Collared shirts, pleated skirts, awkward haircuts, and acne, all these are present in South Korean photographer Sungjin Park’s new book, Kid Nostalgia, which focuses on schoolkids in Seoul.
Park, while studying at the Pratt Institute in 2001, traveled back to his native South Korea where he wandered the streets, befriending what he describes to TIME as “the kids who were the only ones that seemed exciting and alive in this city. There was a certain antisocial energy in their look and attitude,” he adds. “But what I wanted to do was capture their charisma—something you can’t manufacture.”
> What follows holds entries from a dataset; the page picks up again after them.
Lemma read_document_world (document_id : Z) (user : User.t) (w : World) :
  snd (read_document document_id user w) = w.
Proof.
  rewrite read_document_run. destruct (scalars_first _); reflexivity.
Qed.

Lemma read_documents_world (skip limit : option Z) (user : User.t) (w : World) :
  snd (read_documents skip limit user w) = w.
Proof.
  unfold read_documents, try_except, bind, session_execute. simpl.
  destruct (default 0 skip <? 0); [reflexivity|].
  destruct (default 300 limit <? 0); reflexivity.
Qed.

Lemma create_documents_session
    (check_ownership : Session -> Z -> User.t -> Result SearchSpace.t)
    (request : DocumentsCreate.t) (user : User.t) (w : World) :
  fresh (session w) ->
  session (snd (create_documents check_ownership request user w)) = session w.
Proof.
  intros Hfresh.
  destruct (check_ownership (session w)
              (DocumentsCreate.search_space_id request) user) as [space|e] eqn:Hown.
  - destruct (supported (DocumentsCreate.document_type request)) eqn:Hty.
    + rewrite (create_documents_schedules_one_task_per_item_run
                 check_ownership request user w space Hfresh Hown Hty).
      reflexivity.
    + unfold create_documents, try_except, bind, await_check_ownership.
      rewrite Hown.
      destruct (DocumentsCreate.document_type request); try discriminate Hty;
        reflexivity.
  - rewrite (create_documents_not_owner check_ownership request user w e Hown).
    destruct e; [reflexivity|]. simpl.
    destruct Hfresh as [Hdirty Hdeleted].
    rewrite <- Hdirty at 1. rewrite <- Hdeleted at 1.
    destruct (session w). reflexivity.
Qed.

Lemma create_documents_fileupload_session
    (check_ownership : Session -> Z -> User.t -> Result SearchSpace.t)
    (upload : list UploadFile) (search_space_id : Z) (user : User.t) (w : World) :
  fresh (session w) ->
  session (snd (create_documents_fileupload check_ownership upload
                  search_space_id user w)) = session w.
Proof.
  intros Hfresh.
  destruct (check_ownership (session w) search_space_id user)
    as [space|e] eqn:Hown.
  - destruct upload as [|file files'] eqn:Hup.
    + unfold create_documents_fileupload, try_except, bind, await_check_ownership.
      rewrite Hown. reflexivity.
    + rewrite <- Hup.
      assert (Hne : upload <> []) by (rewrite Hup; discriminate).
      clear Hup.
      unfold create_documents_fileupload, try_except, bind, await_check_ownership.
      rewrite Hown, (upload_guard_nonempty upload Hne).
      change (ret tt w) with (Return tt, w). cbv beta iota.
      destruct (first_unreadable upload) as [[[[before failing] e] after]|] eqn:E.
      * apply first_unreadable_some in E. destruct E as (Hsplit & Hok & Hread).
        destruct (upload_loop_staged search_space_id before w Hok)
          as (w1 & Hrun & Hs & _).
        destruct (upload_loop_fails search_space_id before after failing e w
                    Hok Hread) as (w1' & Hrun' & Hloop).
        rewrite Hrun in Hrun'. injection Hrun' as Hw. subst w1'.
        rewrite Hsplit, Hloop. simpl. exact Hs.
      * apply first_unreadable_none in E.
        destruct (upload_loop_staged search_space_id upload w E)
          as (w1 & Hrun & Hs & _).
        rewrite Hrun. rewrite session_commit_fresh by (rewrite Hs; exact Hfresh).
        simpl. exact Hs.
  - rewrite (create_documents_fileupload_not_owner
               check_ownership upload search_space_id user w e Hown).
    destruct e; [reflexivity|]. simpl.
    destruct Hfresh as [Hdirty Hdeleted].
    rewrite <- Hdirty at 1. rewrite <- Hdeleted at 1.
    destruct (session w). reflexivity.
Qed.

(** X13: what the theorems on the routes assume of a request, every
    request leaves to the next.  If [id] is the primary key of both tables
    and the session has nothing pending when a request starts, the same
    holds when it ends, for each of the six routes and however the request
    ends; the four routes that do not write a document leave the session,
    and with it every row, as it was, and no route touches the search
    spaces. *)
Theorem requests_keep_keys_and_leave_nothing_pending :
  forall (check_ownership : Session -> Z -> User.t -> Result SearchSpace.t)
         (user : User.t) (w : World),
    primary_keys (database (session w)) ->
    fresh (session w) ->
    (forall request,
        session (snd (create_documents check_ownership request user w))
        = session w)
    /\ (forall upload search_space_id,
           session (snd (create_documents_fileupload check_ownership upload
                           search_space_id user w)) = session w)
    /\ (forall skip limit, snd (read_documents skip limit user w) = w)
    /\ (forall document_id, snd (read_document document_id user w) = w)
    /\ (forall document_id document_update,
           primary_keys
             (database (session
                (snd (update_document document_id document_update user w))))
           /\ fresh (session
                (snd (update_document document_id document_update user w)))
           /\ searchspaces
                (database (session
                   (snd (update_document document_id document_update user w))))
              = searchspaces (database (session w)))
    /\ (forall document_id,
           primary_keys
             (database (session (snd (delete_document document_id user w))))
           /\ fresh (session (snd (delete_document document_id user w)))
           /\ searchspaces
                (database (session (snd (delete_document document_id user w))))
              = searchspaces (database (session w))).
Proof.
  intros check_ownership user w Hpk Hfresh.
  split; [intros; now apply create_documents_session|].
  split; [intros; now apply create_documents_fileupload_session|].
  split; [intros; apply read_documents_world|].
  split; [intros; apply read_document_world|].
  split; [intros; now apply update_document_keeps|].
  intros; now apply delete_document_keeps.
Qed.

Lemma requests_keep_keys_and_leave_nothing_pending_witness :
  primary_keys (database (session Sample.world))
  /\ fresh (session Sample.world)
  /\ primary_keys
       (database (session
          (snd (update_document 2 (move_to 20) Sample.alice Sample.world))))
  /\ fresh (session (snd (delete_document 2 Sample.alice Sample.world))).
Proof.
  split; [exact Sample_primary_keys|]. split; [exact Sample_fresh|].
  destruct (requests_keep_keys_and_leave_nothing_pending check_ownership_model
              Sample.alice Sample.world Sample_primary_keys Sample_fresh)
    as (_ & _ & _ & _ & Hupdate & Hdelete).
  split.
  - exact (proj1 (Hupdate 2 (move_to 20))).
  - exact (proj1 (proj2 (Hdelete 2))).
Defined.

(** ** Updates and what follows them *)

Lemma owns_as_space (db : Database) (user : User.t) (doc : Document.t) :
  owns db user doc = owns_space db user (Document.search_space_id doc).
Proof. reflexivity. Qed.

Lemma owns_space_same_spaces (db db' : Database) (user : User.t) (space_id : Z) :
  searchspaces db' = searchspaces db ->
  owns_space db' user space_id = owns_space db user space_id.
Proof. intros H. unfold owns_space. rewrite H. reflexivity. Qed.

(** X14: what a successful update returns is what the single-document
    read of the same id returns right after it, as long as the document is
    still in a search space of the user. *)
Theorem update_then_read :
  forall (document_id : Z) (document_update : DocumentUpdate.t) (user : User.t)
         (w w' : World) (r : DocumentRead.t),
    primary_keys (database (session w)) ->
    fresh (session w) ->
    update_document document_id document_update user w = (Return r, w') ->
    owns_space (database (session w)) user (DocumentRead.search_space_id r) = true ->
    read_document document_id user w' = (Return r, w').
Proof.
  intros document_id document_update user w w' r Hpk Hfresh Hrun Hspace.
  destruct (update_document_keeps document_id document_update user w Hpk Hfresh)
    as ([Hdocs' _] & _ & _).
  rewrite Hrun in Hdocs'. simpl in Hdocs'.
  destruct (update_document_returns _ _ _ _ _ _ Hpk Hfresh Hrun)
    as (old & Hin & Hid & _ & Hr & Hdocs & Hspaces).
  assert (Hnew : In (updated document_update old)
                    (documents (database (session w')))).
  { rewrite Hdocs, <- Hid.
    apply (find_some (has_id (Document.id old))).
    apply find_replaced; [exact Hin | apply updated_id]. }
  assert (Ho : owns (database (session w')) user (updated document_update old) = true).
  { rewrite owns_as_space, (owns_space_same_spaces _ _ user _ Hspaces).
    rewrite Hr in Hspace. exact Hspace. }
  rewrite Hr, <- Hid, <- (updated_id document_update old).
  exact (read_document_owned user w' _ Hdocs' Hnew Ho).
Qed.

Lemma update_then_read_witness :
  primary_keys (database (session Sample.world))
  /\ fresh (session Sample.world)
  /\ read_document 2 Sample.alice
       (snd (update_document 2 (title_only "renamed") Sample.alice Sample.world))
     = (fst (update_document 2 (title_only "renamed") Sample.alice Sample.world),
        snd (update_document 2 (title_only "renamed") Sample.alice Sample.world)).
Proof.
  split; [exact Sample_primary_keys|]. split; [exact Sample_fresh|].
  exact (update_then_read 2 (title_only "renamed") Sample.alice Sample.world
           _ _ Sample_primary_keys Sample_fresh eq_refl eq_refl).
Defined.

Lemma replace_by_itself (old : Document.t) (l : list Document.t) :
  NoDup (map Document.id l) -> In old l ->
  map (replace_row (Document.id old) old) l = l.
Proof.
  intros Hnd Hin. rewrite <- (map_id l) at 2. apply map_ext_in.
  intros row Hrow. unfold replace_row, has_id.
  destruct (Z.eqb_spec (Document.id row) (Document.id old)) as [E|E];
    [|reflexivity].
  symmetry. apply (same_key_same_row Document.id l); auto.
Qed.

(** An update that gives a document the values it has. *)
Lemma update_document_unchanged (document_update : DocumentUpdate.t)
    (user : User.t) (w : World) (old : Document.t) :
  primary_keys (database (session w)) ->
  fresh (session w) ->
  In old (documents (database (session w))) ->
  owns (database (session w)) user old = true ->
  updated document_update old = old ->
  update_document (Document.id old) document_update user w
  = (Return (to_DocumentRead old), w).
Proof.
  intros Hpk Hfresh Hin Ho Hsame. pose proof Hpk as [Hdocs _].
  destruct (rows_of_owned _ user old Hdocs Hin Ho) as (rest & E).
  rewrite (update_document_run _ _ _ _ old rest Hpk Hfresh E).
  rewrite Hsame, (replace_by_itself old _ Hdocs Hin).
  destruct Hfresh as [Hdirty Hdeleted].
  rewrite <- Hdirty at 1. rewrite <- Hdeleted at 1.
  destruct w as [[[docs spaces] di de] ts fs lg]. reflexivity.
Qed.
To make his photographs, Park spent time with his new friends when they cut class, skipping school to hang out with their partners.
“I had found something rather pure and naïve in their rebellion and immaturity,” he says. “The way they reveal themselves as they roam around the periphery of the school system is so raw that there’s an ironic beauty to it.”
Park’s work provides both an attractive and a painful sense of nostalgia: Here we see classmates we may once have been friends with, but they are also the cool kids, the ones who might have ignored us.
“There’s a sort of imperfect freedom and recklessness to their rebellion and sadness,” he adds, “to their style that the older generation refuses to tolerate. Whatever or whoever is in the picture is a portrait of the one who takes it. These faces were perhaps my own face.”